Festival d’orchidées etc.
Vous le savez, nous sommes fans de jardins botaniques, toujours prêts à admirer ce que la nature peut nous offrir de plus beau. Nous nous sommes donc rendus à celui de San Marino, dans la banlieue de Los Angeles, un immense complexe de 4 856 hectares créé par un couple de milliardaires amoureux des plantes Mr & Mrs Huntington. Ayant lu qu’il était trop peu visité, nous avons été étonnés de trouver difficilement de la place sur le parking pourtant de belle taille. C’était sans compter que nous sommes tombés au moment d’un concours d’orchidées, finalement à pic. Les fleurs étaient de toute beauté, y compris les compositions et celles en plastique (!) tout comme les 12 autres secteurs du jardin, dont une roseraie, une cacteraie, des jardins chinois et japonais, un secteur australien et une palmeraie. Malgré une certaine expérience dans le domaine, nous avons encore découvert un certain nombre d’espèces que nous n’avions encore jamais rencontrées. La nature est infinie dans sa diversité, on ne se lasse jamais.
Palm Springs en dehors des enquêtes
Ce grand rectangle vert au milieu du désert n’est autre que la plus grande oasis de Californie (un quart de l’état est constitué de désert). Les larges rues en quadrillage parfait sont presques toutes bordées de Palmiers de Californie, gagnant rapidement jusqu’à 30 mètres de hauteur tout en conservant de longs fils blancs jusqu’à leur base, ce qui leur donne un aspect un peu en rouleau de laverie automobile. Arrivés alors que le temps tournait à l’orage, nous avons fait connaissance avec ces arbres alors qu’ils ressortaient magnifiquement sur le ciel très sombre, tandis que de notre côté nous rentrions magnifiquement nous abriter à l’intérieur. Nous avons passé la nuit là, au bord d’une rue calme près du centre, attendant le retour du beau temps prévu le lendemain.

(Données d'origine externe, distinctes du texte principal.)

Lemma le_dec_enc_id n v : 0 <= v < 256 ^ Z.of_nat n -> le_dec (le_enc n v) = v.
Proof. intros. rewrite le_dec_enc. by apply Z.mod_small. Qed.

Lemma le_enc_dec l : Forall byte_ok l -> le_enc (length l) (le_dec l) = l.
Proof.
  induction 1 as [|b l Hb _ IH]; simpl; [done|]. unfold byte_ok in Hb.
  f_equal.
  - rewrite Z.mul_comm, Z.mod_add by lia. by apply Z.mod_small.
  - rewrite Z.mul_comm, Z.div_add by lia. by rewrite Z.div_small.
Qed.

Lemma le_dec_range l : Forall byte_ok l -> 0 <= le_dec l < 256 ^ Z.of_nat (length l).
Proof.
  induction 1 as [|b l Hb _ IH]; cbn [le_dec length]; [done|].
  unfold byte_ok in Hb. rewrite Nat2Z.inj_succ, Z.pow_succ_r by lia. lia.
Qed.

Lemma le_enc_lookup n v (i : nat) :
  (i < n)%nat -> le_enc n v !! i = Some (v / 256 ^ Z.of_nat i mod 256).
Proof.
  revert v i; induction n as [|n IH]; intros v i Hi; [lia|].
  destruct i as [|i]; simpl le_enc; [simpl; by rewrite Z.div_1_r|].
  change (le_enc n (v / 256) !! i = Some (v / 256 ^ Z.of_nat (S i) mod 256)).
  rewrite IH by lia. rewrite Nat2Z.inj_succ, Z.pow_succ_r by lia.
  rewrite Z.div_div; [done|lia|]. apply Z.pow_pos_nonneg; lia.
Qed.

(** * Lists *)

Lemma list_alter_twice {A} (f g : A -> A) (i : nat) (l : list A) :
  alter f i (alter g i l) = alter (fun x => f (g x)) i l.
Proof.
  revert i; induction l as [|a l IH]; intros [|i]; simpl; try done.
  change (a :: alter f i (alter g i l) = a :: alter (fun x => f (g x)) i l). by rewrite IH.
Qed.

Lemma list_alter_insert {A} (f : A -> A) (i : nat) (l : list A) a :
  l !! i = Some a -> alter f i l = <[i := f a]> l.
Proof.
  revert i; induction l as [|b l IH]; intros [|i] H; simplify_eq/=; try done.
  change (b :: alter f i l = b :: <[i := f a]> l). by rewrite IH.
Qed.
(** * Buffers, log, inodes *)

(** buf.h: [struct buf]. [prev] and [next] are indices into [bcache.buf]; [NBUF] stands for [&bcache.head]. *)
Record buf := mk_buf {
  b_valid : bool;  (* has data been read from disk? *)
  b_disk : bool;  (* does disk own buf? *)
  b_dev : Z;
  b_blockno : Z;
  b_lock : sleeplock;
  b_refcnt : Z;
  b_prev : nat;  (* LRU cache list *)
  b_next : nat;
  b_data : list Z;  (* BSIZE bytes *)
}.
Definition set_b_valid (x : bool) (r : buf) : buf :=
  mk_buf x (b_disk r) (b_dev r) (b_blockno r) (b_lock r) (b_refcnt r) (b_prev r) (b_next r) (b_data r).
Definition set_b_disk (x : bool) (r : buf) : buf :=
  mk_buf (b_valid r) x (b_dev r) (b_blockno r) (b_lock r) (b_refcnt r) (b_prev r) (b_next r) (b_data r).
Definition set_b_dev (x : Z) (r : buf) : buf :=
  mk_buf (b_valid r) (b_disk r) x (b_blockno r) (b_lock r) (b_refcnt r) (b_prev r) (b_next r) (b_data r).
Definition set_b_blockno (x : Z) (r : buf) : buf :=
  mk_buf (b_valid r) (b_disk r) (b_dev r) x (b_lock r) (b_refcnt r) (b_prev r) (b_next r) (b_data r).
Definition set_b_lock (x : sleeplock) (r : buf) : buf :=
  mk_buf (b_valid r) (b_disk r) (b_dev r) (b_blockno r) x (b_refcnt r) (b_prev r) (b_next r) (b_data r).
Definition set_b_refcnt (x : Z) (r : buf) : buf :=
  mk_buf (b_valid r) (b_disk r) (b_dev r) (b_blockno r) (b_lock r) x (b_prev r) (b_next r) (b_data r).
Definition set_b_prev (x : nat) (r : buf) : buf :=
  mk_buf (b_valid r) (b_disk r) (b_dev r) (b_blockno r) (b_lock r) (b_refcnt r) x (b_next r) (b_data r).
Definition set_b_next (x : nat) (r : buf) : buf :=
  mk_buf (b_valid r) (b_disk r) (b_dev r) (b_blockno r) (b_lock r) (b_refcnt r) (b_prev r) x (b_data r).
Definition set_b_data (x : list Z) (r : buf) : buf :=
  mk_buf (b_valid r) (b_disk r) (b_dev r) (b_blockno r) (b_lock r) (b_refcnt r) (b_prev r) (b_next r) x.

(** bio.c: the buffer cache. Of [head] only the links are used. *)
Record bcache := mk_bcache {
  bc_buf : list buf;  (* NBUF buffers *)
  bc_head_prev : nat;  (* head.prev *)
  bc_head_next : nat;  (* head.next *)
}.
Definition set_bc_buf (x : list buf) (r : bcache) : bcache :=
  mk_bcache x (bc_head_prev r) (bc_head_next r).
Definition set_bc_head_prev (x : nat) (r : bcache) : bcache :=
  mk_bcache (bc_buf r) x (bc_head_next r).
Definition set_bc_head_next (x : nat) (r : bcache) : bcache :=
  mk_bcache (bc_buf r) (bc_head_prev r) x.

(** log.c: [struct logheader]. *)
Record logheader := mk_logheader {
  lh_n : Z;
  lh_block : list Z;  (* LOGBLOCKS block numbers *)
}.
Definition set_lh_n (x : Z) (r : logheader) : logheader :=
  mk_logheader x (lh_block r).
Definition set_lh_block (x : list Z) (r : logheader) : logheader :=
  mk_logheader (lh_n r) x.

(** log.c: [struct log]; its spin lock is [LK_log]. *)
Record log := mk_log {
  log_start : Z;
  log_outstanding : Z;  (* how many FS sys calls are executing *)
  log_committing : bool;  (* in commit(), please wait *)
  log_dev : Z;
  log_ncommit : Z;
  log_lh : logheader;
}.
Definition set_log_start (x : Z) (r : log) : log :=
  mk_log x (log_outstanding r) (log_committing r) (log_dev r) (log_ncommit r) (log_lh r).
Definition set_log_outstanding (x : Z) (r : log) : log :=
  mk_log (log_start r) x (log_committing r) (log_dev r) (log_ncommit r) (log_lh r).
Definition set_log_committing (x : bool) (r : log) : log :=
  mk_log (log_start r) (log_outstanding r) x (log_dev r) (log_ncommit r) (log_lh r).
Definition set_log_dev (x : Z) (r : log) : log :=
  mk_log (log_start r) (log_outstanding r) (log_committing r) x (log_ncommit r) (log_lh r).
Definition set_log_ncommit (x : Z) (r : log) : log :=
  mk_log (log_start r) (log_outstanding r) (log_committing r) (log_dev r) x (log_lh r).
Definition set_log_lh (x : logheader) (r : log) : log :=
  mk_log (log_start r) (log_outstanding r) (log_committing r) (log_dev r) (log_ncommit r) x.

(** file.h: [struct inode], the in-memory copy of an inode. *)
Record inode := mk_inode {
  i_dev : Z;
  i_inum : Z;
  i_ref : Z;
  i_lock : sleeplock;
  i_valid : bool;
  i_type : Z;
  i_major : Z;
  i_minor : Z;
  i_nlink : Z;
  i_size : Z;
  i_addrs : list Z;  (* NDIRECT + 1 *)
}.
Definition set_i_dev (x : Z) (r : inode) : inode :=
  mk_inode x (i_inum r) (i_ref r) (i_lock r) (i_valid r) (i_type r) (i_major r) (i_minor r) (i_nlink r) (i_size r) (i_addrs r).
Definition set_i_inum (x : Z) (r : inode) : inode :=
  mk_inode (i_dev r) x (i_ref r) (i_lock r) (i_valid r) (i_type r) (i_major r) (i_minor r) (i_nlink r) (i_size r) (i_addrs r).
Definition set_i_ref (x : Z) (r : inode) : inode :=
  mk_inode (i_dev r) (i_inum r) x (i_lock r) (i_valid r) (i_type r) (i_major r) (i_minor r) (i_nlink r) (i_size r) (i_addrs r).
Definition set_i_lock (x : sleeplock) (r : inode) : inode :=
  mk_inode (i_dev r) (i_inum r) (i_ref r) x (i_valid r) (i_type r) (i_major r) (i_minor r) (i_nlink r) (i_size r) (i_addrs r).
Definition set_i_valid (x : bool) (r : inode) : inode :=
  mk_inode (i_dev r) (i_inum r) (i_ref r) (i_lock r) x (i_type r) (i_major r) (i_minor r) (i_nlink r) (i_size r) (i_addrs r).
Definition set_i_type (x : Z) (r : inode) : inode :=
  mk_inode (i_dev r) (i_inum r) (i_ref r) (i_lock r) (i_valid r) x (i_major r) (i_minor r) (i_nlink r) (i_size r) (i_addrs r).
Definition set_i_major (x : Z) (r : inode) : inode :=
  mk_inode (i_dev r) (i_inum r) (i_ref r) (i_lock r) (i_valid r) (i_type r) x (i_minor r) (i_nlink r) (i_size r) (i_addrs r).
Definition set_i_minor (x : Z) (r : inode) : inode :=
  mk_inode (i_dev r) (i_inum r) (i_ref r) (i_lock r) (i_valid r) (i_type r) (i_major r) x (i_nlink r) (i_size r) (i_addrs r).
Definition set_i_nlink (x : Z) (r : inode) : inode :=
  mk_inode (i_dev r) (i_inum r) (i_ref r) (i_lock r) (i_valid r) (i_type r) (i_major r) (i_minor r) x (i_size r) (i_addrs r).
Definition set_i_size (x : Z) (r : inode) : inode :=
  mk_inode (i_dev r) (i_inum r) (i_ref r) (i_lock r) (i_valid r) (i_type r) (i_major r) (i_minor r) (i_nlink r) x (i_addrs r).
Definition set_i_addrs (x : list Z) (r : inode) : inode :=
  mk_inode (i_dev r) (i_inum r) (i_ref r) (i_lock r) (i_valid r) (i_type r) (i_major r) (i_minor r) (i_nlink r) (i_size r) x.

(** The disk behind virtio_disk.c: its contents and the history of the writes that reached it. *)
Record disk := mk_disk {
  dk_blocks : gmap Z (list Z);  (* contents; a missing block is all zeros *)
  dk_writes : list (Z * list Z);  (* the block writes performed so far, oldest first *)
}.
Definition set_dk_blocks (x : gmap Z (list Z)) (r : disk) : disk :=
  mk_disk x (dk_writes r).
Definition set_dk_writes (x : list (Z * list Z)) (r : disk) : disk :=
  mk_disk (dk_blocks r) x.

(** * Console and UART *)

Definition INPUT_BUF_SIZE : Z := 128.
Definition UART_TX_BUF_SIZE : Z := 32.

(** console.c: the input buffer; its spin lock is [LK_cons]. *)
Record cons := mk_cons {
  cons_buf : list Z;
  cons_r : Z;  (* read index *)
  cons_w : Z;  (* write index *)
  cons_e : Z;  (* edit index *)
}.
Definition set_cons_buf (x : list Z) (r : cons) : cons :=
  mk_cons x (cons_r r) (cons_w r) (cons_e r).
Definition set_cons_r (x : Z) (r : cons) : cons :=
  mk_cons (cons_buf r) x (cons_w r) (cons_e r).
Definition set_cons_w (x : Z) (r : cons) : cons :=
  mk_cons (cons_buf r) (cons_r r) x (cons_e r).
Definition set_cons_e (x : Z) (r : cons) : cons :=
  mk_cons (cons_buf r) (cons_r r) (cons_w r) x.

(** uart.c: the transmit ring [tx_buf], [tx_r], [tx_w] (spin lock [LK_tx]) and the device behind the registers. *)
Record uart := mk_uart {
  tx_buf : list Z;
  tx_r : Z;
  tx_w : Z;
  u_out : list Z;  (* bytes the device has been given, oldest first *)
  u_rx : list Z;  (* bytes waiting in the receive register, oldest first *)
  u_busy : list bool;  (* answers of the next reads of LSR_TX_IDLE; true: not idle *)
}.
Definition set_tx_buf (x : list Z) (r : uart) : uart :=
  mk_uart x (tx_r r) (tx_w r) (u_out r) (u_rx r) (u_busy r).
Definition set_tx_r (x : Z) (r : uart) : uart :=
  mk_uart (tx_buf r) x (tx_w r) (u_out r) (u_rx r) (u_busy r).
Definition set_tx_w (x : Z) (r : uart) : uart :=
  mk_uart (tx_buf r) (tx_r r) x (u_out r) (u_rx r) (u_busy r).
Definition set_u_out (x : list Z) (r : uart) : uart :=
  mk_uart (tx_buf r) (tx_r r) (tx_w r) x (u_rx r) (u_busy r).
Definition set_u_rx (x : list Z) (r : uart) : uart :=
  mk_uart (tx_buf r) (tx_r r) (tx_w r) (u_out r) x (u_busy r).
Definition set_u_busy (x : list bool) (r : uart) : uart :=
  mk_uart (tx_buf r) (tx_r r) (tx_w r) (u_out r) (u_rx r) x.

Nous avons commencé notre journée par une curiosité, les Robolights. L’œuvre d’un artiste local un rien allumé (d’où le nom ? 😉) qui a construit et disposé sur son très grand jardin une multitude de robots en tous genres plutôt de grande taille et faits de matériaux de récupération et abondamment colorés. La « galerie » n’ouvre qu’occasionnellement aussi nous n’avons pu la voir que de l’extérieur, mais c’est déjà significatif. Il parait qu’en plus le gars est devenu irrascible. Pas trop envie de finir en robot géant rose ou jaune vif… Mais quand il est là, les machines s’animent et sont éclairées la nuit. Pour avoir une idée de ce que cela donne, n’hésitez pas à jeter un œil sur la vidéo YouTube ci-après.
La suite a été plus sportive puisque nous sommes allés randonner dans les Indian Canyons. En fait nous nous sommes contentés du principal, une petite rivière creusée dans le désert et bien entendu longée d’une bonne quantité de ces Palmiers de Californie, nous procurant par ailleurs une ombre bienvenue. Le retour s’est fait par les hauteurs, permettant de voir la palmeraie de haut et l’ensemble de la ville de Palm Springs pas très loin. Près de 2 heures de marche, c’est bien pour un dimanche !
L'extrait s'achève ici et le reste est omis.